(** A log message that is cut is not read. *)
Lemma cut_log mem s M p : is_bytes mem -> pending (srec s) mem (DltUserHeader 1 DLT_USER_MESSAGE_LOG ++ p) -> ready s ->
  wf_message M -> m_htyp M <> 68 -> p `prefix_of` encode M -> zlen p < message_len M ->
  ∃ b rc msg, buf (srec s) = Some b ∧ rc <> Message.DLT_MESSAGE_ERROR_OK ∧ MessageSpec.wf msg ∧ tidy msg ∧
    Message.dlt_message_read (heap E) (smsg s) (Some (drop (Z.to_nat (b + sizeof_DltUserHeader)) mem))
      (u32 (u32 (bytesRcvd (srec s)) - sizeof_DltUserHeader)) false = Some (rc, msg).
Proof.
  intros Bm P [W T] WM H68 [p' Hp] Hlen. destruct (pending_split _ _ _ P) as (pre & post & Em & Hb & Hl & Hs). exists (zlen pre).
  set (h := DltUserHeader 1 _) in *. assert (zlen h = 8) as Lh by apply length_userheader.
  assert (zlen h + zlen p <= zlen mem) by (rewrite Em, !length_app; lia).
  assert (drop (Z.to_nat (zlen pre + sizeof_DltUserHeader)) mem = p ++ post) as ->.
  { rewrite Em, <-!app_assoc. rewrite app_assoc. apply drop_app_length'. rewrite length_app. unfold sizeof_DltUserHeader. lia. }
  assert (u32 (u32 (bytesRcvd (srec s)) - sizeof_DltUserHeader) = zlen p) as ->.
  { rewrite Hl, !length_app. unfold sizeof_DltUserHeader. cint. lia. }
  assert (is_bytes (p ++ post)) as Bb by (rewrite Em, !is_bytes_app in Bm; rewrite !is_bytes_app; tauto).
  destruct (MessageSpec.read_sound (heap E) (smsg s) (p ++ post) (zlen p) false W Bb) as (rc & msg & Er & W' & Hok); [rewrite length_app; lia|lia|].
  exists rc, msg. split; [done|]. split; [|split; [done|split; [by apply (read_tidy _ _ _ _ _ _ Er Bb W T)|done]]].
  intros ->. destruct (Hok eq_refl) as (pre' & M' & post' & Eb & Hsp & Hle & WM' & _).
  assert (4 <= message_len M') as H4 by (unfold message_len; lia). pose proof (MessageSpec.length_std M) as Ls. pose proof (MessageSpec.length_std M') as Ls'.
  assert (∃ p1, p = MessageSpec.std M ++ p1) as (p1 & ->).
  { unfold encode in Hp. exists (drop 4 p). rewrite <-(take_drop 4 p) at 1. f_equal.
    assert (take 4 (p ++ p') = take 4 (MessageSpec.std M ++ MessageSpec.extra M ++ MessageSpec.ext M ++ m_payload M)) as Ht by (by rewrite Hp).
    rewrite take_app_le in Ht by lia. rewrite Ht. by rewrite take_app_length' by lia. }
  assert (MessageSpec.std M' = MessageSpec.std M ∧ pre' = []) as [Estd ->].
  { inversion Hsp as [r Hser|Hser|]; subst.
    - exfalso. unfold MessageSpec.serial_at in Hser. rewrite <-app_assoc in Hser.
      assert (mread (MessageSpec.std M ++ p1 ++ post) 0 4 = Some (MessageSpec.std M)) as E1 by (apply (mread_mid [] (MessageSpec.std M)); [done|by rewrite Ls]).
      rewrite E1 in Hser. unfold MessageSpec.std, Message.dltSerialHeader in Hser. by injection Hser.
    - assert (pre' = []) as -> by (apply nil_length_inv; lia). split; [|done]. cbn [app] in Eb. unfold encode in Eb. rewrite <-!app_assoc in Eb.
      symmetry. by apply app_inj_1 in Eb as [Eb _]; [|lia]. }
  assert (message_len M' = message_len M) as El; [|cbn in *; lia].
  assert (be_bytes 2 (message_len M') = be_bytes 2 (message_len M)) as El by (exact (f_equal (drop 2) Estd)). pose proof (MessageSpec.wm_len _ WM). pose proof (MessageSpec.wm_len _ WM').
  assert (0 <= message_len M) by (unfold message_len; lia). apply (f_equal be_Z) in El. by rewrite !be_Z_be_bytes in El by lia.
Qed.

Lemma cut_log_waits mem s M p : is_bytes mem -> pending (srec s) mem (DltUserHeader 1 DLT_USER_MESSAGE_LOG ++ p) -> ready s ->
  wf_message M -> m_htyp M <> 68 -> p `prefix_of` encode M -> zlen p < message_len M ->
  ∃ s', dlt_daemon_process_user_message_log E X send mem s = Some (-1, s') ∧ sd s' = sd s ∧ srec s' = srec s ∧ ready s'.
Proof.
  intros Bm P Hr WM H68 Hp Hl. destruct (cut_log mem s M p Bm P Hr WM H68 Hp Hl) as (b & rc & msg & Hb & Hrc & Wm & Tm & Er).
  unfold dlt_daemon_process_user_message_log. rewrite Hb. bsimp. rewrite Er. bsimp. rewrite eqb_false by done. cbn [negb].
  eexists. split; [reflexivity|]. by split_and!.
Qed.

Lemma cut_user u k : (8 <= k < length (encode_user u))%nat ->
  take k (encode_user u) = DltUserHeader 1 (kind_of u) ++ take (k - 8) (body_of u).
Proof.
  intros Hk. unfold encode_user. pose proof (length_userheader (kind_of u)) as Lh. rewrite take_app_ge by lia. done.
Qed.

(** Its handler leaves it where it is. *)
Lemma cut_waits mem s q R u k : is_bytes mem -> pending (srec s) mem (take k (encode_user u)) -> serves (sd s) q R -> ready s -> wf_user cap u ->
  (8 <= k)%nat -> recognised u k ->
  ∃ s', process_user_func E X send mem (kind_of u) s = Some (-1, s') ∧ sd s' = sd s ∧ srec s' = srec s ∧ ready s'.
Proof.
  intros Bm P S Hr W Hk8 [Hk Hreg]. rewrite cut_user in P by lia. set (p := DltUserHeader 1 _ ++ _) in P.
  assert (length p = k ∧ (length (body_of u) + 8 = length (encode_user u))%nat) as [Lp Lu].
  { unfold p, encode_user in *. pose proof (length_userheader (kind_of u)) as Lh. rewrite length_app in Hk |- *. rewrite length_app, length_take. lia. }
  assert (with_rec s (srec s) = s) as Ers by (by destruct s).
  destruct u as [M|apid pid text|apid pid|apid ctid pos ll ts pid text|apid ctid pid|n apid|apid ll ts]; cbn [body_of] in Lu; unfold p in *.
  - destruct W as (WM & H68 & Lm). cbn [kind_of body_of] in P. apply (cut_log_waits mem s M (take (k - 8) (encode M)) Bm P Hr WM H68).
    + exists (drop (k - 8) (encode M)). by rewrite take_drop.
    + rewrite <-MessageSpec.length_encode, length_take. lia.
  - change (process_user_func E X send mem (kind_of (RegisterApp apid pid text)) s) with (dlt_daemon_process_user_message_register_application E X send mem s).
    unfold dlt_daemon_process_user_message_register_application, sizeof_DltUserControlMsgRegisterApplication.
    rewrite (short_get _ _ _ _ _ P) by (done || lia). bsimp. cbn [Z.ltb Z.compare DLT_RETURN_WRONG_PARAMETER]. rewrite Ers. by exists s.
  - change (process_user_func E X send mem (kind_of (UnregisterApp apid pid)) s) with (dlt_daemon_process_user_message_unregister_application E X send mem s).
    unfold dlt_daemon_process_user_message_unregister_application, sizeof_DltUserControlMsgUnregisterApplication.
    rewrite length_app, length_le_bytes, (wire_length _ (proj1 W)) in Lu. rewrite (short_get_and_remove _ _ _ _ P) by lia. bsimp. by exists s.
  - change (process_user_func E X send mem (kind_of (RegisterCtx apid ctid pos ll ts pid text)) s) with (dlt_daemon_process_user_message_register_context E X send mem s).
    unfold dlt_daemon_process_user_message_register_context, sizeof_DltUserControlMsgRegisterContext.
    rewrite (short_get _ _ _ _ _ P) by (done || lia). bsimp. cbn [Z.ltb Z.compare DLT_RETURN_WRONG_PARAMETER]. rewrite Ers. by exists s.
  - change (process_user_func E X send mem (kind_of (UnregisterCtx apid ctid pid)) s) with (dlt_daemon_process_user_message_unregister_context E X send mem s).
    unfold dlt_daemon_process_user_message_unregister_context, sizeof_DltUserControlMsgUnregisterContext. destruct W as (W1 & W2 & _).
    rewrite !length_app, length_le_bytes, (wire_length _ W1), (wire_length _ W2) in Lu. rewrite (short_get_and_remove _ _ _ _ P) by lia. bsimp. by exists s.
  - change (process_user_func E X send mem (kind_of (LostMessages n apid)) s) with (dlt_daemon_process_user_message_overflow E send mem s).
    unfold dlt_daemon_process_user_message_overflow, sizeof_DltUserControlMsgBufferOverflow. destruct W as (_ & W2).
    rewrite !length_app, length_le_bytes, (wire_length _ W2) in Lu. rewrite (short_get_and_remove _ _ _ _ P) by lia. bsimp. by exists s.
  - change (process_user_func E X send mem (kind_of (AppLevels apid ll ts)) s) with (dlt_daemon_process_user_message_set_app_ll_ts X mem s).
    unfold dlt_daemon_process_user_message_set_app_ll_ts, sizeof_DltUserControlMsgAppLogLevelTraceStatus. cbv zeta.
    rewrite !length_app, (wire_length _ W) in Lu. cbn [length] in Lu.
    destruct (shows_find _ _ (sv_shows _ _ _ _ S)) as (i & u & -> & _). rewrite (short_get_and_remove _ _ _ _ P) by lia. bsimp. by exists s.
Qed.


(** The last message that was handled registers a context, and the answer to it
    failed. *)
Definition stopped (done : list user_message) (o : os) : Prop :=
  (∃ us u, done = us ++ [u] ∧ is_register_ctx u = true) ∧ answer_failed o.

(** The beginning of a message that is still on its way. *)
Definition incomplete (tail : bytes) : Prop := ∃ u k, wf_user cap u ∧ recognised u k ∧ tail = take k (encode_user u).

Lemma loop_waits mem tail fuel s q R : is_bytes mem -> incomplete tail -> pending (srec s) mem tail -> serves (sd s) q R -> ready s ->
  ∃ s', user_loop (S fuel) E X send mem s = Some (true, s') ∧ pending (srec s') mem tail ∧ sd s' = sd s ∧ ready s'.
Proof.
  intros Bm (u & k & W & Hrec & ->) P S Hr. destruct (decide (k < 8)%nat) as [Hk|Hk].
  - exists s. split_and!; try done. cbn [user_loop]. rewrite ltb_true; [done|]. rewrite (pending_len _ _ _ P), length_take.
    unfold sizeof_DltUserHeader. lia.
  - destruct (cut_waits mem s q R u k Bm P S Hr W) as (s' & Es & Hd & Hs & Hr'); [lia|done|].
    exists s'. rewrite cut_user in P by (destruct Hrec; lia). rewrite (loop_step fuel mem s u _ P), Es. bsimp.
    rewrite Hs, Hd. split_and!; try done. rewrite cut_user by (destruct Hrec; lia). done.
Qed.

Lemma messages_served mem tail : is_bytes mem -> incomplete tail -> ∀ us fuel s q R,
  pending (srec s) mem (encode_all us ++ tail) -> serves (sd s) q R -> ready s -> Forall (wf_user cap) us -> sizes R (zlen us) ->
  (length us < fuel)%nat ->
  ∃ done rest s' q', us = done ++ rest ∧ user_loop fuel E X send mem s = Some (true, s') ∧ pending (srec s') mem (encode_all rest ++ tail) ∧
    serves (sd s') q' (apply_all done R) ∧ ready s' ∧ (rest = [] ∨ stopped done (sys (sd s'))).
Proof.
  intros Bm Lt. induction us as [|u us IH]; intros [|fuel] s q R P S Hr W Hsz Hf; cbn [length] in Hf; try lia.
  { destruct (loop_waits mem tail fuel s q R Bm Lt P S Hr) as (s' & Es & P' & Hd & Hr'). exists [], [], s', q. rewrite Hd.
    split_and!; try done. by left. }
  apply Forall_cons_1 in W as [Wu W]. unfold encode_all in P. rewrite fmap_cons in P. cbn [concat] in P. rewrite <-app_assoc in P.
  fold (encode_all us) in P. rewrite (loop_step fuel mem s u (body_of u ++ encode_all us ++ tail)) by (by rewrite app_assoc).
  assert (sizes R 1) as Hs1 by (destruct Hsz; cbn [length] in *; split; lia).
  destruct (message_served mem s q R u (encode_all us ++ tail) Bm P S Hr Wu Hs1) as (rc & s1 & q1 & -> & S1 & Hr1 & P1 & Hrc). bsimp.
  destruct (Z.eqb_spec rc (-1)) as [Hm1|Hm1].
  - exists [u], us, s1, q1. split_and!; try done. right. destruct (Hrc Hm1) as [Hu Hf1]. split; [by exists [], u|exact Hf1].
  - destruct (IH fuel s1 q1 (apply_user u R) P1 S1 Hr1 W) as (dn & rest & s2 & q2 & -> & E2 & P2 & S2 & Hr2 & Hd); [|lia|].
    { apply sizes_apply; [lia|]. replace (zlen us + 1) with (zlen (u :: us)) by (cbn; lia). done. }
    exists (u :: dn), rest, s2, q2. split_and!; try done. destruct Hd as [Hd|[(us' & v & -> & Hv) Hf2]]; [by left|right].
    split; [by exists (u :: us'), v|exact Hf2].
Qed.

(** *** A call *)

Lemma length_encode_all us : (length us <= length (encode_all us))%nat.
Proof.
  unfold encode_all. induction us as [|u us IH]; [done|]. rewrite fmap_cons. cbn [concat length]. rewrite length_app.
  unfold encode_user at 1. pose proof (length_userheader (kind_of u)). rewrite length_app. lia.
Qed.

Lemma receive_is_bytes r mem p d n r' mem' : carried r mem p -> is_bytes p -> is_bytes mem -> is_bytes d ->
  Receiver.dlt_receiver_receive r mem (Some d) = Some (n, r', mem') -> is_bytes mem'.
Proof.
  intros C Bp Bm Bd H. unfold Receiver.dlt_receiver_receive in H. rewrite (ReceiverSpec.i_buffer _ _ (ReceiverSpec.c_inv _ _ _ C)) in H. cbn [negb] in H.
  set (r1 := Receiver.set_counts _ _ _ _) in H. assert (carried r1 mem p) as C1 by (by destruct C as [[] ? ? ?]; split).
  unbind H as x Ex. destruct x as [r2 mem1]. unbind H as y Ey. destruct y as [n2 mem2]. unbind Ey as mem3 E3. injection Ey as _ <-.
  assert (is_bytes mem1) as B1.
  { unfold Receiver.restore_backup in Ex. pose proof (ReceiverSpec.c_data _ _ _ C1) as Hd. destruct (Receiver.backup_buf r1) as [bk|]; [|by injection Ex as _ <-].
    destruct (_ =? 0); [by injection Ex as _ <-|]. unbind Ex as x Ex'. unbind Ex as y Ey'. injection Ex as _ <-.
    eapply mwrite_is_bytes; [exact Bm| |exact Ey']. assert (x = p) as ->; [|done].
    cbn [Receiver.lastBytesRcvd Receiver.set_counts r1] in Ex'. rewrite (ReceiverSpec.c_len _ _ _ C) in Ex'. destruct Hd as [Hd _]. congruence. }
  apply (mwrite_is_bytes _ _ _ _ B1 Bd) in E3. destruct (_ <=? 0); by injection H as _ _ <-.
Qed.

(** Receiving in front of the loop and keeping the rest behind it. *)
Lemma call_frame s mem p d :
  carried (srec s) mem p -> is_bytes mem -> is_bytes p -> is_bytes d -> 0 < zlen d -> zlen p + zlen d <= Receiver.buffersize (srec s) < 2147483647 ->
  ∃ r mem', pending r mem' (p ++ d) ∧ is_bytes mem' ∧ ∀ s' rest,
    user_loop (Datatypes.S (length (p ++ d))) E X send mem' (with_rec s r) = Some (true, s') -> pending (srec s') mem' rest ->
    ∃ r', dlt_daemon_process_user_messages E X send (Some d) mem s = Some (0, with_rec s' r', mem') ∧ carried r' mem' rest.
Proof.
  intros C Bm Bp Bd Hd [Hfit Hmax]. unfold dlt_daemon_process_user_messages.
  destruct (ReceiverSpec.receive_pending (srec s) mem p d C Hd Hfit) as (r & mem1 & Er & P & Hb). exists r, mem1. rewrite Er.
  pose proof (receive_is_bytes _ _ _ _ _ _ _ C Bp Bm Bd Er) as B1. split; [done|]. split; [done|]. intros s' rest Es P'. bsimp.
  rewrite (leb_false _ 0), (ltb_false _ 0) by lia. cbn [andb]. rewrite (pending_len _ _ _ P), Nat2Z.id, Es. bsimp. cbn [negb].
  destruct (ReceiverSpec.move_carried (heap E) (srec s') mem1 _ HM P') as (r2 & -> & C2 & _); [|by exists r2; bsimp].
  pose proof (ReceiverSpec.i_mem _ _ (ReceiverSpec.p_inv _ _ _ P)) as Hm1. rewrite Hb in Hm1.
  destruct (pending_split _ _ _ P') as (pre & post & Em & _). rewrite Em in Hm1. rewrite !length_app in Hm1. lia.
Qed.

----------

Problem:
Only the lines from the one containing "destruct (ReceiverSpec.move_carried (heap" through the final line of the records above should be printed, exactly as they stand.

Answer:
  destruct (ReceiverSpec.move_carried (heap E) (srec s') mem1 _ HM P') as (r2 & -> & C2 & _); [|by exists r2; bsimp].
  pose proof (ReceiverSpec.i_mem _ _ (ReceiverSpec.p_inv _ _ _ P)) as Hm1. rewrite Hb in Hm1.
  destruct (pending_split _ _ _ P') as (pre & post & Em & _). rewrite Em in Hm1. rewrite !length_app in Hm1. lia.
Qed.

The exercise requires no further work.